Sono state depositate le motivazioni della sentenza emessa la scorsa estate al termine del processo a carico del 24enne sassarese accusato di aver ucciso «con crudeltà» il barista Antonio Fara (il 22 aprile del 2021) che lo ospitava in casa.

Sono conclusioni, quelle a cui è pervenuta la corte d’assise, «che rimangono ferme anche ove si consideri che non è stato possibile determinare con certezza quale fu il movente del delitto».

In realtà la corte individua «diversi possibili moventi dell’azione omicidiaria». E in particolare due: «La prima ipotesi è quella delineata dal pubblico ministero (Giovanni Porcheddu ndc), secondo la quale Dettori sarebbe stato sorpreso da Fara nell’atto di appropriarsi (o comunque sarebbe stato accusato dalla vittima di essersi appropriato) del denaro costituito dagli incassi del bar che erano temporaneamente custoditi all’interno dell’abitazione.
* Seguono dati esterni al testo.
(** The loop raises nothing but what the answer of the server brings. *)
Lemma ranges_loop_raises (fuel : nat) (url p : string) (chunk block total : Z)
    (s : state) (c : list byte) (e : exn) (s' : state) :
  fs s !! p = Some c →
  ranges_loop net fuel url (PathObj p) chunk block total s = (Raised e, s') →
  e = TypeError ∨ e = HTTPError.
Proof.
  revert s c. induction fuel as [|fuel IH]; intros s c Hc Hrun; [discriminate|].
  rewrite (ranges_loop_unfold _ _ _ _ _ _ _ _ c) in Hrun by exact Hc. cbv zeta in Hrun.
  destruct (_ >=? total); [discriminate|].
  destruct (net _ _) as [resp|]; [|left; congruence].
  destruct (ok resp); [|right; congruence].
  destruct (_ >=? total); [discriminate|].
  eapply IH; [|exact Hrun]. unfold after_append; cbn [fs]. apply lookup_insert_eq.
Qed.



End Verdict.



(** The size that the probe of [download] found plays no part in the
    verdict of the direct strategy, which reads the size anew from the
    answer to its GET. *)
Example direct_verdict_reads_the_answer_to_the_get :
  let run := download shrinking 3 "u" (PathObj "f") false fresh in
  _file_size (probe shrinking "u" fresh) = 100
  ∧ run.1 = Returned true
  ∧ fs run.2 !! "f" = Some (bytes_of [1; 2; 3]%nat).
Proof. vm_compute. repeat split; reflexivity. Qed.
Definition set_abortController (c : option nat) (this : Service) : Service :=
  {| baseUrl := baseUrl this; serviceModel := serviceModel this;
     abortController := c |}.

Definition abort (c : nat) (w : World) : World :=
  {| controllers := <[c := true]> (controllers w); calls := calls w |}.

Definition new_AbortController (w : World) : nat * World :=
  (length (controllers w),
   {| controllers := controllers w ++ [false]; calls := calls w |}).

Definition aborted (c : nat) (w : World) : bool :=
  default false (controllers w !! c).

Definition send (r : GenerateRequest) (w : World) : World :=
  {| controllers := controllers w; calls := calls w ++ [r] |}.

Definition stopStream (w : World) (this : Service) : World * Service :=
  match abortController this with
  | Some c => (abort c w, set_abortController None this)
  | None => (w, this)
  end.

Definition generate_url (this : Service) : jsstring :=
  baseUrl this ++ lit "/api/generate".

(** The request both [chat] and [chatStream] post: the same object literal
    but for its [stream] property. *)
Definition generateRequest (this : Service) (prompt : JSValue)
    (context : option (list Z)) (stream : bool) : GenerateRequest :=
  {| url := generate_url this; model := serviceModel this; prompt := prompt;
     context := context; stream := stream;
     options := {| temperature := lit "0.7"; top_p := lit "0.9" |} |}.

Definition chat (up : Upstream) (prompt : jsstring) (context : option (list Z))
    (w : World) (this : Service) : Throws JValue * World :=
  let request := generateRequest this (Some (JString prompt)) context false in
  match post_generate up request with
  | Ok data => (Ok data, send request w)
  | Throw _ => (Throw (Error (lit "Failed to get response from Ollama")), send request w)
  end.

(** A [StreamCallback] acting on a state of type [S]: the function itself
    and its two optional properties. *)
Record StreamCallback (S : Type) := {
  call : JSValue -> S -> S;
  onComplete : option (S -> S);
  onError : option (Exn -> S -> S)
}.
Arguments call {S}.
Arguments onComplete {S}.
Arguments onError {S}.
Questo avrebbe spinto l’imputato a uccidere Fara, nel tentativo di sottrarsi alle conseguenze del reato commesso».

Ci sarebbe poi una seconda ipotesi «che la corte ritiene più probabile» ed è quella secondo cui la sera del delitto «tra Fara e Dettori sia iniziata una discussione innescata dalla decisione da parte della vittima di allontanare l’imputato dalla propria abitazione, negandogli quella ospitalità a titolo di cortesia che gli aveva concesso fino a quel momento». E a rafforzare questa convinzione sono state le dichiarazioni di alcuni testimoni dalle quali è emerso che «nei mesi precedenti alla sua morte, Antonio Fara aveva raccontato a diversi amici e parenti di aver conosciuto questo ragazzo che vedeva sempre stazionare con tutte le sue cose su una panchina dei giardini pubblici».
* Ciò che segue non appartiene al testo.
Lemma forward_tenth_2 :
  forward (1 / 10) 20 (998 / 1000) 180 (3 / 10) 1 2
  = Some (Ok (extend (1 / 10) 20 180 (3 / 10) 3
                (extend (1 / 10) 20 180 (3 / 10) 2 no_series))).
Proof.
  rewrite (forward_whole (1 / 10) 20 (998 / 1000) 180 (3 / 10)) by lra.
  cbn [optimize].
  destruct (Rlt_dec (sla_at (1 / 10) 20 180 2) (998 / 1000)) as [_ | G];
    [| pose proof sla_tenth_2; lra].
  rewrite (evaluate_next (1 / 10) 20 (998 / 1000) 180 (3 / 10)) by lra.
  destruct (Rlt_dec (sla_at (1 / 10) 20 180 (2 + 1)) (998 / 1000)) as [L | _];
    [| reflexivity].
  pose proof sla_tenth_3. simpl in L. lra.
Qed.

End ConcreteRuns.

(** ** C9: the seven lists *)

(** C9: when the search returns, its seven lists have one common length
    [L >= 1], and the agent counts are
    [n0, n0 + 1, ..., n0 + L - 1] for the starting count [n0]. *)
Theorem forward_lists_aligned (A T target AHT shr : R) (fuel : nat) (n0 : R)
    (r : series) :
  forward A T target AHT shr fuel n0 = Some (Ok r) ->
  exists L : nat,
    (1 <= L)%nat /\ lengths r L /\ agent_list r = consecutive n0 L.
Proof.
  intro H.
  destruct (forward_rule A T target AHT shr (shape_inv n0) n0
              (shape_init A T target AHT shr n0)
              (fun n sla s sla' s' =>
                 shape_step A T target AHT shr n0 n sla sla' s s') fuel r H)
    as (n & sla & (k & HL & Ha & _) & _).
  exists (S k). split; [lia | now split].
Qed.

(** The run from 2 agents at traffic 0.1 towards 99.8%: two entries, for 2
    and 3 agents. *)
Lemma forward_lists_aligned_witness :
  exists L : nat,
    (1 <= L)%nat
    /\ lengths (extend (1 / 10) 20 180 (3 / 10) 3
                  (extend (1 / 10) 20 180 (3 / 10) 2 no_series)) L
    /\ agent_list (extend (1 / 10) 20 180 (3 / 10) 3
                     (extend (1 / 10) 20 180 (3 / 10) 2 no_series))
       = consecutive 2 L.
Proof.
  exact (forward_lists_aligned (1 / 10) 20 (998 / 1000) 180 (3 / 10) 1 2 _
           forward_tenth_2).
Defined.

(** ** C10: the starting count is always evaluated and recorded *)

(** C10: the first evaluation comes before the loop test.  When the starting
    agent count evaluates to a service level that meets the target, the
    search returns, whatever the fuel, exactly that one evaluation: seven
    lists of length 1, the agent list holding the starting count. *)
Theorem forward_first_entry (A T target AHT shr : R) (fuel : nat) (n0 sla : R)
    (s : series) :
  evaluate A T target AHT shr n0 no_series = Ok (sla, s) ->
  target <= sla ->
  forward A T target AHT shr fuel n0 = Some (Ok s)
  /\ lengths s 1 /\ agent_list s = [n0] /\ sla_list s = [recorded sla].
Proof.
  intros E H. split; [now apply forward_accepts_first with (sla := sla) |].
  apply evaluate_inv in E as (wp & asa & occ & k & _ & _ & ->).
  split; [| split; reflexivity].
  apply lengths_snoc. unfold lengths. simpl. intuition.
Qed.

(** Traffic 1 and 3 agents with the script's target of 80%. *)
Lemma forward_first_entry_witness :
  forward 1 20 (8 / 10) 180 (3 / 10) 5 3
  = Some (Ok (extend 1 20 180 (3 / 10) 3 no_series))
  /\ lengths (extend 1 20 180 (3 / 10) 3 no_series) 1
  /\ agent_list (extend 1 20 180 (3 / 10) 3 no_series) = [3]
  /\ sla_list (extend 1 20 180 (3 / 10) 3 no_series)
     = [recorded (sla_at 1 20 180 3)].
Proof.
  exact (forward_first_entry 1 20 (8 / 10) 180 (3 / 10) 5 3 _ _
           evaluate_1_3 sla_1_3).
Defined.

(** ** C2: first crossing *)




(** ** C4: termination *)




(** * Further properties of the code *)

(** ** [waiting_probability] and [service_level_agreement] *)

(** At any whole agent count [N >= 0] other than the traffic, the method
    returns the formula's value as long as the last divisor is not zero;
    stability is not needed. *)
Lemma waiting_probability_whole_any (q : ErlangQueue.t) (A : R) (N : Z) :
  ErlangQueue.num_agents q = IZR N -> (0 <= N)%Z -> IZR N <> A ->
  erlang_x A N + erlang_y A N <> 0 ->
  ErlangQueue.waiting_probability q A = Ok (erlang_wp A N).
Proof.
  intros Hn HN HA Hd.
  rewrite (waiting_probability_eval q A (A ^ Z.to_nat N)).
  - rewrite Hn, round_IZR.
    destruct (Req_EM_T (IZR N - A) 0) as [E | _]; [lra |].
    cbv zeta. fold (erlang_x A N).
    rewrite div_ok by lra. unfold erlang_wp.
    now rewrite (Rplus_comm (erlang_y A N)).
  - rewrite Hn. now apply pow_Z.
  - now rewrite Hn, round_IZR.
Qed.












Lemma sla_at_monotone (A T AHT : R) (n m : Z) :
  0 <= A -> A < IZR n -> (n <= m)%Z -> 0 <= T -> 0 < AHT ->
  sla_at A T AHT n <= sla_at A T AHT m.
Proof.
  intros H0 H1 Hle HT HA. apply IZR_le in Hle as Hle'.
  assert (Hm : A < IZR m) by lra.
  assert (Hr : 0 <= T / AHT).
  { apply Rmult_le_pos; [exact HT | left; now apply Rinv_0_lt_compat]. }
  unfold sla_at, exact_sla.
  assert (Hw : erlang_wp A m <= erlang_wp A n).
  { replace m with (n + Z.of_nat (Z.to_nat (m - n)))%Z by lia.
    now apply erlang_wp_antitone. }
  pose proof (erlang_wp_bounds A m H0 Hm) as [Hw0 _].
  assert (He : exp (- ((IZR m - A) * (T / AHT)))
               <= exp (- ((IZR n - A) * (T / AHT)))).
  { destruct (Req_dec (- ((IZR m - A) * (T / AHT)))
                (- ((IZR n - A) * (T / AHT)))) as [-> | Hne]; [lra |].
    left. apply exp_increasing. nra. }
  pose proof (exp_pos (- ((IZR m - A) * (T / AHT)))).
  nra.
Qed.
Lemma X17_common_children_witness :
  RdsModuleConfig.serviceName scenario_postgres =
    RdsModuleConfig.serviceName postgres_standalone /\
  RdsModuleConfig.env scenario_postgres =
    RdsModuleConfig.env postgres_standalone /\
  RdsModuleConfig.engine scenario_postgres =
    RdsModuleConfig.engine postgres_standalone /\
  RdsModuleConfig.vpc scenario_postgres =
    RdsModuleConfig.vpc postgres_standalone /\
  RdsModuleConfig.tags scenario_postgres =
    RdsModuleConfig.tags postgres_standalone /\
  exists m1 sc1 m2 sc2,
    new_RdsModule scenario_postgres = Ok (m1, sc1) /\
    new_RdsModule postgres_standalone = Ok (m2, sc2) /\
    (take 4 sc1).*1 = ["caller"; "timestamp"; "rds-sg"; "db-subnet-group"] /\
    take 4 sc1 = take 4 sc2.
Proof.
  do 5 (split; [reflexivity|]).
  exact (X17_common_children scenario_postgres postgres_standalone
           eq_refl eq_refl eq_refl eq_refl eq_refl).
Defined.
«Inizialmente – sottolineano i giudici – Fara gli aveva offerto un panino, poi una sigaretta e gli aveva consentito di fare una doccia a casa sua; ad un certo punto aveva deciso di ospitarlo, perché non aveva un posto dove andare e gli faceva pena. Alcuni amici lo avevano messo in guardia, ritenendola una decisione poco prudente (...) ma Fara aveva risposto che si sentiva in dovere di aiutarlo». Ma dopo un po’ Antonio «aveva iniziato a nutrire timore nei confronti di Dettori». E d’altronde l’imputato era stato aggressivo anche con precedenti persone che gli avevano offerto ospitalità. «Alla luce di tutti questi elementi è senz’altro possibile – se non altamente probabile – che l’azione omicidiaria sia stata provocata da una discussione tra l’imputato e la vittima nel corso della quale quest’ultima si era lamentata del comportamento di Dettori e forse gli aveva comunicato la sua intenzione di non dargli ospitalità per il futuro». In quel momento sarebbe esploso il raptus omicida: Antonio Fara è stato prima colpito con calci e pugni, poi con una padella sul capo cui è seguito lo strangolamento con la cintura dell’accappatoio e, infine, lo sfondamento del cranio con un martello.